● **What is needed**:
Reproduce exactly the lines that run from the start of the records below to the line with "VDict e = nest e c ma.", inclusive.

____

(** The fields of a descriptor that hold a path: the directory of the
    results and the checkpoint to restore. *)
Definition path_valued : list string := ["local_dir"; "restore"].

(** The normalization as the specification words it: every path-valued
    field that held a path holds its absolute, user-expanded form. *)
Definition every_path_normalized (w : world) (exp exp' : value) : Prop :=
  ∀ k p, k ∈ path_valued →
    getitem exp k = Ok (VStr p) →
    getitem exp' k = Ok (VStr (abspath w (expanduser w p))).

Module Tilde.

(** The sample descriptor, restoring from a checkpoint under the home
    directory. *)
Definition descriptor : gmap string value :=
  <["restore" := VStr "~/ckpt/42"]> Sample.descriptor.

End Tilde.

(** * Properties *)

Example getitem2_ex :
  getitem2 (VDict {[ "config" := VDict {[ "lr" := VInt 3 ]} ]}) "config" "lr" = Ok (VInt 3).
Proof. reflexivity. Qed.

Example setitem2_ex :
  setitem2 (VDict {[ "config" := VDict ∅ ]}) "config" "num_workers" (VInt 0)
  = Ok (VDict {[ "config" := VDict {[ "num_workers" := VInt 0 ]} ]}).
Proof. vm_compute. reflexivity. Qed.

(** ** Subscripting on mappings *)

(** Evaluates subscripts of mappings that were just written. *)
Ltac subscript :=
  repeat progress (cbn [getitem setitem rbind]; rewrite ?lookup_insert_eq).

(** Membership in a list that is written out. *)
Ltac in_list := by repeat constructor.

Section Subscripting.
Implicit Types (e c ma : gmap string value) (k : string) (x : value).

Lemma getitem_dict e k x : e !! k = Some x → getitem (VDict e) k = Ok x.
Proof. intros H. simpl. by rewrite H. Qed.

Lemma setitem2_dict e c k1 k2 x :
  e !! k1 = Some (VDict c) →
  setitem2 (VDict e) k1 k2 x = Ok (VDict (<[k1 := VDict (<[k2 := x]> c)]> e)).
Proof. intros H. unfold setitem2. simpl. by rewrite H. Qed.

Lemma nest_id e c ma :
  e !! "config" = Some (VDict c) → c !! "multiagent" = Some (VDict ma) →
  VDict e = nest e c ma.
Proof. intros He Hc. unfold nest. by rewrite (insert_id c), (insert_id e). Qed.

Lemma getitem3_nest e c ma k :
  getitem3 (nest e c ma) "config" "multiagent" k = getitem (VDict ma) k.
Proof.
  unfold getitem3, getitem2, nest. by subscript.
Qed.

Lemma setitem3_nest e c ma k x :
  setitem3 (nest e c ma) "config" "multiagent" k x = Ok (nest e c (<[k := x]> ma)).
Proof.
  unfold setitem3, setitem2, nest. subscript.
  by rewrite !insert_insert_eq.
Qed.

End Subscripting.

(** ** The trace of the first phase *)

Lemma bind_lift_ok {A B} (a : A) (k : A → M B) : bind (lift (Ok a)) k = k a.
Proof. unfold bind, lift. by destruct (k a). Qed.

Lemma bind_lift_err {A B} (e : exn) (k : A → M B) : bind (lift (Err e)) k = lift (Err e).
Proof. reflexivity. Qed.

(** The calls of lines 61 to 79 are the load alone. *)
Lemma get_experiment_configuration_trace w a :
  trace (get_experiment_configuration w a) = [EvLoadYaml (config_file a)].
Proof.
  unfold get_experiment_configuration, call.
  destruct (load_yaml w (config_file a)) as [experiments|]; [|done].
  cbn [bind].
  repeat match goal with
  | |- context [bind (lift ?r) _] =>
      destruct r; [rewrite bind_lift_ok | rewrite bind_lift_err; done]
  end.
  done.
Qed.

Lemma select_experiment_size m :
  size m ≠ 1 → select_experiment (VDict m) = Err AssertionError.
Proof.
  intros Hsize. unfold select_experiment.
  rewrite length_fmap, length_map_to_list.
  by destruct (decide (size m = 1)).
Qed.

(** ** C1 *)

(** C1. When the loaded mapping does not have exactly one top-level
    experiment name (none, or more than one), [main] ends in the failed
    assertion of line 63 and the load is the only call it has made; hence
    a run of [main] that returns was given a mapping with exactly one
    name. *)
Theorem load_requires_one_experiment (w : world) (a : args) (m : gmap string value) :
  load_yaml w (config_file a) = Ok (VDict m) →
  (size m ≠ 1 →
     main w a = ([EvLoadYaml (config_file a)], Err AssertionError))
  ∧ (∀ x, outcome (main w a) = Ok x → size m = 1).
Proof.
  intros Hload.
  assert (size m ≠ 1 →
          main w a = ([EvLoadYaml (config_file a)], Err AssertionError)) as Hfail.
  { intros Hsize. unfold main, get_experiment_configuration, call.
    rewrite Hload. cbn [bind]. by rewrite select_experiment_size. }
  split; [done|].
  intros x Hx. destruct (decide (size m = 1)) as [|Hne]; [done|].
  rewrite (Hfail Hne) in Hx. discriminate.
Qed.

Lemma load_requires_one_experiment_witness :
  main (Sample.collaborators_loading (VDict Sample.two_experiments)) Sample.command_line
  = ([EvLoadYaml (Some "lane_following.yaml")], Err AssertionError).
Proof.
  refine (proj1 (load_requires_one_experiment _ _ Sample.two_experiments _) _).
  - reflexivity.
  - vm_compute. lia.
Defined.

(** ** C3 *)

(** C3. On a descriptor whose config is a mapping, the verbosity step
    returns, and by the two flags: with neither, the descriptor as it was
    (the log level is not touched) and verbosity 1; with [-v] and not
    [-vv], log level INFO and verbosity 2; with [-vv] (with or without
    [-v]), log level DEBUG and verbosity 3. Nothing else in the descriptor
    or its config changes. *)
Theorem verbosity_tiers (a : args) (e c : gmap string value) :
  e !! "config" = Some (VDict c) →
  apply_verbosity a (VDict e) =
    Ok (match flag_v a, flag_vv a with
        | false, false => (VDict e, 1%Z)
        | true, false =>
            (VDict (<["config" := VDict (<["log_level" := VStr "INFO"]> c)]> e), 2%Z)
        | _, true =>
            (VDict (<["config" := VDict (<["log_level" := VStr "DEBUG"]> c)]> e), 3%Z)
        end).
Proof.
  intros Hc. unfold apply_verbosity.
  destruct (flag_v a), (flag_vv a); cbn [rbind];
    rewrite ?(setitem2_dict e c) by done; cbn [rbind];
    rewrite ?(setitem2_dict _ (<["log_level" := VStr "INFO"]> c))
      by apply lookup_insert_eq;
    cbn [rbind]; rewrite ?insert_insert_eq; done.
Qed.

Lemma verbosity_tiers_witness :
  apply_verbosity Sample.command_line (VDict Sample.descriptor) =
    Ok (VDict (<["config" := VDict (<["log_level" := VStr "INFO"]> Sample.config)]>
                 Sample.descriptor), 2%Z).
Proof.
  apply (verbosity_tiers Sample.command_line Sample.descriptor Sample.config).
  reflexivity.
Defined.

(** ** C4 *)

(** C4. With the local-mode flag set, on a descriptor whose config is a
    mapping, the step returns the descriptor with [num_workers] of its
    config set to 0, whatever the config held there before. *)
Theorem local_mode_zero_workers (a : args) (e c : gmap string value) :
  local_mode a = true →
  e !! "config" = Some (VDict c) →
  ∃ exp',
    apply_local_mode a (VDict e) = Ok exp'
    ∧ exp' = VDict (<["config" := VDict (<["num_workers" := VInt 0]> c)]> e)
    ∧ getitem2 exp' "config" "num_workers" = Ok (VInt 0).
Proof.
  intros Hflag Hc. eexists. unfold apply_local_mode. rewrite Hflag.
  split; [by apply setitem2_dict|]. split; [done|].
  unfold getitem2. by subscript.
Qed.

Lemma local_mode_zero_workers_witness :
  ∃ exp',
    apply_local_mode Sample.command_line (VDict Sample.descriptor) = Ok exp'
    ∧ exp' = VDict (<["config" := VDict (<["num_workers" := VInt 0]> Sample.config)]>
                      Sample.descriptor)
    ∧ getitem2 exp' "config" "num_workers" = Ok (VInt 0).
Proof.
  apply (local_mode_zero_workers Sample.command_line Sample.descriptor Sample.config).
  - reflexivity.
  - reflexivity.
Defined.

(** ** C5 and C6: the conversion *)

Section Conversion.
Implicit Types (e c : gmap string value) (k : string).

Lemma move_env_dict e c env :
  e !! "env" = Some env → e !! "config" = Some (VDict c) →
  move_env (VDict e)
  = Ok (VDict (delete "env" (<["config" := VDict (<["env" := env]> c)]> e))).
Proof.
  intros He Hc. unfold move_env. rewrite (getitem_dict e "env" env) by done.
  cbn [rbind]. rewrite (setitem2_dict e c) by done. cbn [rbind delitem].
  by rewrite lookup_insert_ne, He.
Qed.

Lemma default_none_dict k e :
  default_none k (VDict e) = Ok (VDict (<[k := default VNone (e !! k)]> e)).
Proof.
  unfold default_none. cbn [has_key rbind getitem].
  destruct (e !! k) as [x|] eqn:Hk.
  - rewrite bool_decide_eq_true_2 by eauto. done.
  - rewrite bool_decide_eq_false_2 by (by intros [? ?]). done.
Qed.

Lemma default_optional_dict e :
  default_optional (VDict e) = Ok (VDict (defaulted e)).
Proof.
  unfold default_optional, defaulted. rewrite default_none_dict. cbn [rbind].
  rewrite default_none_dict. cbn [rbind]. rewrite default_none_dict.
  by rewrite !lookup_insert_ne.
Qed.

Lemma defaulted_other e k :
  k ≠ "restore" → k ≠ "keep_checkpoints_num" → k ≠ "resources_per_trial" →
  defaulted e !! k = e !! k.
Proof. intros. unfold defaulted. by rewrite !lookup_insert_ne. Qed.

End Conversion.

(** C5. On a descriptor with a top-level [env] key (and a config that is a
    mapping), the reshaping of lines 127 to 133 returns a descriptor whose
    config holds the former top-level value under [env] and which has no
    top-level [env] key. *)
Theorem env_moved_under_config (e c : gmap string value) (env : value) :
  e !! "env" = Some env →
  e !! "config" = Some (VDict c) →
  ∃ exp',
    convert_to_experiment (VDict e) = Ok exp'
    ∧ getitem2 exp' "config" "env" = Ok env
    ∧ has_key exp' "env" = Ok false
    ∧ getitem exp' "env" = Err (KeyError "env").
Proof.
  intros He Hc. eexists. unfold convert_to_experiment.
  rewrite (move_env_dict e c env) by done. cbn [rbind].
  split; [apply default_optional_dict|].
  assert (defaulted (delete "env" (<["config" := VDict (<["env" := env]> c)]> e))
            !! "env" = None) as Henv.
  { rewrite defaulted_other by done. apply lookup_delete_eq. }
  split; [|split].
  - unfold getitem2. cbn [getitem].
    rewrite defaulted_other by done.
    rewrite lookup_delete_ne, lookup_insert_eq by done.
    cbn [rbind getitem]. by rewrite lookup_insert_eq.
  - cbn [has_key]. by rewrite Henv.
  - cbn [getitem]. by rewrite Henv.
Qed.

Lemma env_moved_under_config_witness :
  ∃ exp',
    convert_to_experiment (VDict Sample.descriptor) = Ok exp'
    ∧ getitem2 exp' "config" "env" = Ok (VStr "LaneFollowing")
    ∧ has_key exp' "env" = Ok false
    ∧ getitem exp' "env" = Err (KeyError "env").
Proof.
  apply (env_moved_under_config Sample.descriptor Sample.config).
  - reflexivity.
  - reflexivity.
Defined.



Example sample_restore_kept :
  default VNone (named Sample.descriptor !! "restore") = VStr "/ckpt/42"
  ∧ default VNone (named Sample.descriptor !! "keep_checkpoints_num") = VNone.
Proof. by vm_compute. Qed.

(** ** C7 *)

(** C7, amended. The path keys of line 66 are [local_dir] alone. When the
    two helpers of [misc] read and write the field named by the key, and
    [local_dir] holds a string, lines 66 to 70 return the descriptor with
    [local_dir] replaced by [abspath (expanduser local_dir)] and every
    other field, the [restore] path among them, as it was. *)
Theorem local_dir_normalized (w : world) (e : gmap string value) (p : string) :
  (∀ d k, get_dict_value_by_str w d k = plain_get d k) →
  (∀ d k x, set_dict_value_by_str w d k x = plain_set d k x) →
  e !! "local_dir" = Some (VStr p) →
  ∃ e',
    normalize_paths w path_keys (VDict e) = Ok (VDict e')
    ∧ e' !! "local_dir" = Some (VStr (abspath w (expanduser w p)))
    ∧ ∀ k, k ≠ "local_dir" → e' !! k = e !! k.
Proof.
  intros Hget Hset Hp.
  exists (<["local_dir" := VStr (abspath w (expanduser w p))]> e).
  split; [|split].
  - unfold path_keys. cbn [normalize_paths].
    rewrite Hget. unfold plain_get.
    rewrite (getitem_dict e "local_dir" (VStr p)) by done.
    cbn [rbind as_path]. by rewrite Hset.
  - apply lookup_insert_eq.
  - intros k Hk. by rewrite lookup_insert_ne.
Qed.

Lemma local_dir_normalized_witness :
  ∃ e',
    normalize_paths Sample.collaborators path_keys (VDict Sample.descriptor)
    = Ok (VDict e')
    ∧ e' !! "local_dir"
      = Some (VStr (abspath Sample.collaborators
                      (expanduser Sample.collaborators "~/ray_results")))
    ∧ ∀ k, k ≠ "local_dir" → e' !! k = Sample.descriptor !! k.
Proof.
  apply (local_dir_normalized Sample.collaborators Sample.descriptor "~/ray_results").
  - reflexivity.
  - reflexivity.
  - reflexivity.
Defined.

Example sample_local_dir :
  abspath Sample.collaborators (expanduser Sample.collaborators "~/ray_results")
  = "/home/user/ray_results".
Proof. reflexivity. Qed.

(** C7, as worded, fails: [restore] is a path-valued field, and a
    [restore] under the home directory leaves lines 66 to 70 with its
    tilde. *)
Lemma restore_keeps_its_tilde :
  normalize_paths Sample.collaborators path_keys (VDict Tilde.descriptor)
  = Ok (VDict (<["local_dir" := VStr "/home/user/ray_results"]> Tilde.descriptor))
  ∧ ¬ every_path_normalized Sample.collaborators (VDict Tilde.descriptor)
        (VDict (<["local_dir" := VStr "/home/user/ray_results"]> Tilde.descriptor)).
Proof.
  split; [reflexivity|]. intros Hall.
  assert (getitem (VDict (<["local_dir" := VStr "/home/user/ray_results"]> Tilde.descriptor))
            "restore"
          = Ok (VStr (abspath Sample.collaborators
                        (expanduser Sample.collaborators "~/ckpt/42")))) as Hrestore.
  { apply Hall; [in_list|reflexivity]. }
  vm_compute in Hrestore. discriminate Hrestore.
Qed.

(** ** C2: the walk over the config *)

Section Tuning.
Variable w : world.
Implicit Types (c acc : gmap string value) (l : list (string * value)).

Lemma tune_item_lookup acc k0 x0 k :
  acc !! k0 = Some x0 →
  tune_item w acc (k0, x0) !! k
  = if decide (k = k0) then Some (tuned w k0 x0) else acc !! k.
Proof.
  intros Hacc. unfold tune_item, tuned. cbn [fst snd].
  destruct (bool_decide (k0 ∈ tune_keys) && is_list x0).
  - destruct (decide (k = k0)) as [->|Hne].
    + apply lookup_insert_eq.
    + by rewrite lookup_insert_ne.
  - destruct (decide (k = k0)) as [->|Hne]; done.
Qed.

____

● **Written answer**:
(** The fields of a descriptor that hold a path: the directory of the
    results and the checkpoint to restore. *)
Definition path_valued : list string := ["local_dir"; "restore"].

(** The normalization as the specification words it: every path-valued
    field that held a path holds its absolute, user-expanded form. *)
Definition every_path_normalized (w : world) (exp exp' : value) : Prop :=
  ∀ k p, k ∈ path_valued →
    getitem exp k = Ok (VStr p) →
    getitem exp' k = Ok (VStr (abspath w (expanduser w p))).

Module Tilde.

(** The sample descriptor, restoring from a checkpoint under the home
    directory. *)
Definition descriptor : gmap string value :=
  <["restore" := VStr "~/ckpt/42"]> Sample.descriptor.

End Tilde.

(** * Properties *)

Example getitem2_ex :
  getitem2 (VDict {[ "config" := VDict {[ "lr" := VInt 3 ]} ]}) "config" "lr" = Ok (VInt 3).
Proof. reflexivity. Qed.

Example setitem2_ex :
  setitem2 (VDict {[ "config" := VDict ∅ ]}) "config" "num_workers" (VInt 0)
  = Ok (VDict {[ "config" := VDict {[ "num_workers" := VInt 0 ]} ]}).
Proof. vm_compute. reflexivity. Qed.

(** ** Subscripting on mappings *)

(** Evaluates subscripts of mappings that were just written. *)
Ltac subscript :=
  repeat progress (cbn [getitem setitem rbind]; rewrite ?lookup_insert_eq).

(** Membership in a list that is written out. *)
Ltac in_list := by repeat constructor.

Section Subscripting.
Implicit Types (e c ma : gmap string value) (k : string) (x : value).

Lemma getitem_dict e k x : e !! k = Some x → getitem (VDict e) k = Ok x.
Proof. intros H. simpl. by rewrite H. Qed.

Lemma setitem2_dict e c k1 k2 x :
  e !! k1 = Some (VDict c) →
  setitem2 (VDict e) k1 k2 x = Ok (VDict (<[k1 := VDict (<[k2 := x]> c)]> e)).
Proof. intros H. unfold setitem2. simpl. by rewrite H. Qed.

Lemma nest_id e c ma :
  e !! "config" = Some (VDict c) → c !! "multiagent" = Some (VDict ma) →
  VDict e = nest e c ma.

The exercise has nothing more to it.